The clouds of an unprecedented existential crisis have hovered over the world these past six months. While active travel has been inconceivable to most, getting outdoors in one’s daily life has been a privilege.
Getting from one place to another is slowly picking up, and those who have travelled out of necessity or sheer desire have inspired one and all. We had the opportunity to chat up travel writer and journalist Carlo Pizzati, who until a little while ago was India-based and wrote about it extensively in his memoirs, Mappillai and Bending Over Backwards. Pizzati tells us what he, wife, writer Tishani Doshi, and his family, have been up to in the recent months.
Where are you located presently? Is it a secluded area?

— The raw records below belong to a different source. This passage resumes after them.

(** [SimpleRange<T>] is used at [T := VirtPageNum] only ([VPNRange]). *)
(* src: src/src/mm/address.rs 244-251 SimpleRange *)
Record SimpleRange : Set := mkSimpleRange { range_l : Z; range_r : Z }.
(* src: src/src/mm/address.rs 256-259 SimpleRange::new *)
Definition SimpleRange_new {S} (start end_ : Z) : M S SimpleRange :=
  assert_ (start <=? end_);;
  mret {| range_l := start; range_r := end_ |}.
(* src: src/src/mm/address.rs 261-263 SimpleRange::get_start *)
Definition SimpleRange_get_start (r : SimpleRange) : Z := range_l r.
(* src: src/src/mm/address.rs 265-267 SimpleRange::get_end *)
Definition SimpleRange_get_end (r : SimpleRange) : Z := range_r r.

(* src: src/src/mm/address.rs 281-295 SimpleRangeIterator *)
Record SimpleRangeIterator : Set := mkSimpleRangeIterator { it_current : Z; it_end : Z }.
(* src: src/src/mm/address.rs 269-278 SimpleRange::into_iter *)
Definition SimpleRange_into_iter (r : SimpleRange) : SimpleRangeIterator :=
  {| it_current := range_l r; it_end := range_r r |}.
(* src: src/src/mm/address.rs 296-311 SimpleRangeIterator::next *)
Definition SimpleRangeIterator_next (it : SimpleRangeIterator)
    : option Z * SimpleRangeIterator :=
  if it_current it =? it_end it then (None, it)
  else (Some (it_current it),
        {| it_current := VirtPageNum_step (it_current it); it_end := it_end it |}).

(** [for vpn in range]: call [next] until it returns [None]. *)
Fixpoint iterate (fuel : nat) (it : SimpleRangeIterator) : option (list Z) :=
  match fuel with
  | O => None
  | S fuel =>
      match SimpleRangeIterator_next it with
      | (None, _) => Some []
      | (Some vpn, it') => cons vpn <$> iterate fuel it'
      end
  end.

(** What [iterate] computes on a range built by [SimpleRange_new]
    ([iterate_range]); the loops of the model run over this list. *)
Definition vpns (r : SimpleRange) : list Z := seqZ (range_l r) (range_r r - range_l r).

(** A page number that fits SV39: the values [VirtAddr::from] leads to. *)
Definition is_vpn (vpn : Z) : Prop := 0 ≤ vpn < 2 ^ 27.
Definition is_ppn (ppn : Z) : Prop := 0 ≤ ppn < 2 ^ 44.

#[global] Instance is_vpn_dec v : Decision (is_vpn v).
Proof. unfold is_vpn. apply _. Defined.
#[global] Instance is_ppn_dec v : Decision (is_ppn v).
Proof. unfold is_ppn. apply _. Defined.
#[global] Instance SimpleRange_eq_dec : EqDecision SimpleRange.
Proof. solve_decision. Defined.

(** ** Arithmetic characterisations *)

Lemma VirtAddr_from_usize_mod v : VirtAddr_from_usize v = v mod 2 ^ 39.
Proof. apply (land_ones_mod v 39). lia. Qed.

Lemma PhysAddr_from_usize_mod v : PhysAddr_from_usize v = v mod 2 ^ 56.
Proof. apply (land_ones_mod v 56). lia. Qed.

Lemma PhysPageNum_from_usize_mod v : PhysPageNum_from_usize v = v mod 2 ^ 44.
Proof. apply (land_ones_mod v 44). lia. Qed.

Lemma VirtPageNum_from_usize_mod v : VirtPageNum_from_usize v = v mod 2 ^ 27.
Proof. apply (land_ones_mod v 27). lia. Qed.

Lemma VirtAddr_page_offset_mod va : VirtAddr_page_offset va = va mod 4096.
Proof. apply (land_ones_mod va 12). lia. Qed.

Lemma PhysAddr_page_offset_mod pa : PhysAddr_page_offset pa = pa mod 4096.
Proof. apply (land_ones_mod pa 12). lia. Qed.

Lemma PhysAddr_from_PhysPageNum_mul ppn :
  is_ppn ppn → PhysAddr_from_PhysPageNum ppn = ppn * 4096.
Proof.
  intros H. unfold PhysAddr_from_PhysPageNum, usize_shl.
  rewrite Z.shiftl_mul_pow2 by done. unfold is_ppn in H. apply wrap64_small. csolve.
Qed.

Lemma VirtAddr_from_VirtPageNum_mul vpn :
  0 ≤ vpn < 2 ^ 52 → VirtAddr_from_VirtPageNum vpn = vpn * 4096.
Proof.
  intros H. unfold VirtAddr_from_VirtPageNum, usize_shl.
  rewrite Z.shiftl_mul_pow2 by done. apply wrap64_small. csolve.
Qed.

Lemma VirtAddr_ceil_eq va :
  0 ≤ va → va + 4095 < 2 ^ 64 → VirtAddr_ceil va = (va + 4095) / 4096.
Proof.
  intros. unfold VirtAddr_ceil. f_equal. unfold_config. unfold_usize.
  rewrite Zminus_mod_idemp_l. rewrite Z.mod_small; lia.
Qed.

Lemma PhysAddr_ceil_eq pa :
  0 ≤ pa → pa + 4095 < 2 ^ 64 → PhysAddr_ceil pa = (pa + 4095) / 4096.
Proof. exact (VirtAddr_ceil_eq pa). Qed.

Lemma VirtPageNum_indexes_eq vpn :
  VirtPageNum_indexes vpn = [vpn / 2 ^ 18 mod 512; vpn / 2 ^ 9 mod 512; vpn mod 512].
Proof.
  unfold VirtPageNum_indexes. simpl foldl. cbn [snd].
  change (Z.land ?x 511) with (Z.land x (2 ^ 9 - 1)).
  rewrite !(land_ones_mod _ 9) by lia.
  rewrite Z.shiftr_shiftr by lia. rewrite !Z.shiftr_div_pow2 by lia. done.
Qed.

Lemma VirtPageNum_indexes_inj vpn vpn' :
  is_vpn vpn → is_vpn vpn' →
  VirtPageNum_indexes vpn = VirtPageNum_indexes vpn' → vpn = vpn'.
Proof.
  unfold is_vpn. intros H H'. rewrite !VirtPageNum_indexes_eq. intros [= H1 H2 H3]. zsolve.
Qed.

Lemma VirtPageNum_indexes_range vpn :
  Forall (λ i, 0 ≤ i < 512) (VirtPageNum_indexes vpn).
Proof.
  rewrite VirtPageNum_indexes_eq. repeat constructor; apply Z.mod_pos_bound; lia.
Qed.

Lemma is_ppn_from_usize v : is_ppn (PhysPageNum_from_usize v).
Proof. rewrite PhysPageNum_from_usize_mod. apply Z.mod_pos_bound. lia. Qed.

Lemma PhysPageNum_from_usize_id v : is_ppn v → PhysPageNum_from_usize v = v.
Proof. intros. rewrite PhysPageNum_from_usize_mod. by apply Z.mod_small. Qed.

Lemma is_vpn_floor v : is_vpn (VirtAddr_floor (VirtAddr_from_usize v)).
Proof.
  unfold VirtAddr_floor, is_vpn. rewrite VirtAddr_from_usize_mod. csolve.
Qed.

(** ** Ranges *)

Lemma elem_of_vpns v r : v ∈ vpns r ↔ range_l r ≤ v < range_r r.
Proof. unfold vpns. rewrite elem_of_seqZ. lia. Qed.

Lemma vpns_NoDup r : NoDup (vpns r).
Proof. apply NoDup_seqZ. Qed.

Lemma length_vpns r : length (vpns r) = Z.to_nat (range_r r - range_l r).
Proof. apply length_seqZ. Qed.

After being in India and in Abu Dhabi, I have reached Italy, a country that faced the pandemic earlier than others and that closed itself in a drastic lockdown last spring. Over the summer, Italy has reopened to public life and to tourism, with the proper precautions. Yet I try to avoid crowds as much as possible. But I am not in a secluded place, since the city of Vicenza has a vibrant social life in its historic centre. While observing all the mandatory precautions, I visited friends and relatives in my native Switzerland, then in Venice, Ivrea, Siena, in Tuscany, and in Umbria.
Read: Portals into the Past: Italy's Wine Windows Reopen
I’ve been playing ping-pong with my son Teo and tennis with my wife Tishani—very COVID-19-safe sports. I've also been swimming in the sea (a couple of times), and gone on long walks in the city. But it has been particularly exhilarating to be able to trek freely in nature, among the forests and the rocks of the Little Dolomites mountains, north of Venice and South of Austria, where I grew up. Something taken for granted up until a few months ago, has become a great gift.
Read: When in Rome, Walk
Do you plan to travel to India soon, to your home in Paramankeni, Tamil Nadu? Would you travel to the north-eastern states any time soon?

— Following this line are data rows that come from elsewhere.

(** ** Abstract specification: a set of live frames

    An allocator for the pool [[l, r)] is a set of live frames; allocation adds
    any frame of the pool that is not live, or fails when all are; deallocation
    removes a live frame. *)

Inductive fa_event : Set :=
| EvAlloc (o : option Z)
| EvDealloc (f : Z).

Inductive spec_step (l r : Z) : gset Z → fa_event → gset Z → Prop :=
| spec_alloc_some live f :
    l ≤ f < r → f ∉ live → spec_step l r live (EvAlloc (Some f)) ({[f]} ∪ live)
| spec_alloc_none live :
    (∀ f, l ≤ f < r → f ∈ live) → spec_step l r live (EvAlloc None) live
| spec_dealloc live f :
    f ∈ live → spec_step l r live (EvDealloc f) (live ∖ {[f]}).

Inductive spec_steps (l r : Z) : gset Z → list fa_event → gset Z → Prop :=
| spec_steps_nil live : spec_steps l r live [] live
| spec_steps_cons live ev live' tr live'' :
    spec_step l r live ev live' → spec_steps l r live' tr live'' →
    spec_steps l r live (ev :: tr) live''.

(** The executions of the code; a deallocation that panics is no step. *)
Inductive sfa_step : StackFrameAllocator → fa_event → StackFrameAllocator → Prop :=
| sfa_step_alloc a o a' :
    StackFrameAllocator_alloc a = Done o a' → sfa_step a (EvAlloc o) a'
| sfa_step_dealloc a f a' :
    StackFrameAllocator_dealloc f a = Done tt a' → sfa_step a (EvDealloc f) a'.

Inductive sfa_steps : StackFrameAllocator → list fa_event → StackFrameAllocator → Prop :=
| sfa_steps_nil a : sfa_steps a [] a
| sfa_steps_cons a ev a' tr a'' :
    sfa_step a ev a' → sfa_steps a' tr a'' → sfa_steps a (ev :: tr) a''.

Record sfa_refines (l r : Z) (a : StackFrameAllocator) (live : gset Z) : Prop := {
  ref_wf : sfa_wf a;
  ref_end : fa_end a = r;
  ref_low : 0 ≤ l ≤ fa_current a;
  ref_pool f : f ∈ fa_recycled a → l ≤ f;
  ref_live f : f ∈ live ↔ l ≤ f ∧ sfa_in_use a f;
}.

Lemma sfa_alloc_pool l r a live o a' :
  sfa_refines l r a live → StackFrameAllocator_alloc a = Done o a' →
  fa_end a' = r ∧ l ≤ fa_current a' ∧ (∀ f, f ∈ fa_recycled a' → f ∈ fa_recycled a) ∧
  (∀ f, o = Some f → l ≤ f < r).
Proof.
  intros [[Hnd Hrec [Hb1 Hb2]] <- Hlow Hpool _].
  unfold StackFrameAllocator_alloc, mbind, M_bind, gets, modify, mret, M_ret, id. simpl.
  destruct (vec_pop (fa_recycled a)) as [[f l']|] eqn:Hpop.
  - apply vec_pop_Some in Hpop. intros [= <- <-]. simpl. rewrite Hpop in *.
    assert (f ∈ l' ++ [f]) as Hf by set_solver.
    split_and!; [done|lia|set_solver|]. intros f' [= <-].
    pose proof (Hrec f Hf). pose proof (Hpool f Hf).
    rewrite PhysPageNum_from_usize_id; unfold is_ppn; lia.
  - destruct (Z.eqb_spec (fa_current a) (fa_end a)); intros [= <- <-]; simpl; [by split_and!; try lia|].
    replace (fa_current a +u 1) with (fa_current a + 1) by csolve.
    split_and!; [done|lia|done|]. intros f [= <-].
    replace (fa_current a + 1 -u 1) with (fa_current a) by usolve.
    rewrite PhysPageNum_from_usize_id; unfold is_ppn; lia.
Qed.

Unfortunately, travel plans are no longer the sole prerogative of the traveller but depend on government restrictions and health measures. My plans to return to our house on the beach in Tamil Nadu, and to personally take care of our three adopted dogs, must wait a few more weeks. I would love to return to the northeast as well. I had memorable times in Guwahati and Shillong and would like to discover Nagaland.
However, I have been travelling there vicariously while working on my next non-fiction book, The Tiger and the Drone, a ten year-long journey across India and Asia exploring, through stories and analysis, India and Asia’s changing relationship with global warming, civil rights, technology and religion. It is to be released on September 24.
Are you undertaking any activities in particular while you're social-distancing?
Well, I am working on the next book, a collection of short stories called A History of Objects which is planned to release next year. Otherwise, although I no longer hug or shake hands, and I keep out of the way of peoples' breath, I have met with some friends, but mostly outdoors, or, very rarely, in socially-distanced restaurants indoors.
I frequently wash my hands, disinfect them, wear gloves on some occasions, I wear my mask in public places indoors, and at times outdoors too. I am accustomed to isolation, having spent a long time away from cities, while at the beach house in Tamil Nadu, but the fact that everyone else has been encouraged to engage in distancing has had an even more productive effect on my work—I have been focusing even more, and better, on my writing.
Read: These 9 Areas in Tamil Nadu are Off-Limits for Trekkers in Summer
As travel stands transformed, devoured by the wrath of the pandemic, what do you, as someone writing about travel and culture, have to say about the change?
I think the meaning of travel is a poignant topic considering the challenges travel is now facing. In a way, within the economic disaster and its dire consequences on people's life, there is perhaps a useful reflection to be made about the senselessness that a certain type of commodified tourism had reached. Was it restorative, instructional, relaxing? Or had it become a stressful obsession, something that existed to be represented rather than truly experienced? Did it allow for that useful break from the routine tourists thought they were seeking? Did it deliver discovery and understanding? Or was the fatigue it brought about due to overcrowding, lack of time, bureaucracy, jet lags etc., superior to the benefits? I think in the next months, and most likely years, we will have the chance to find profound answers to these questions, as mass travel faces a possible transformation.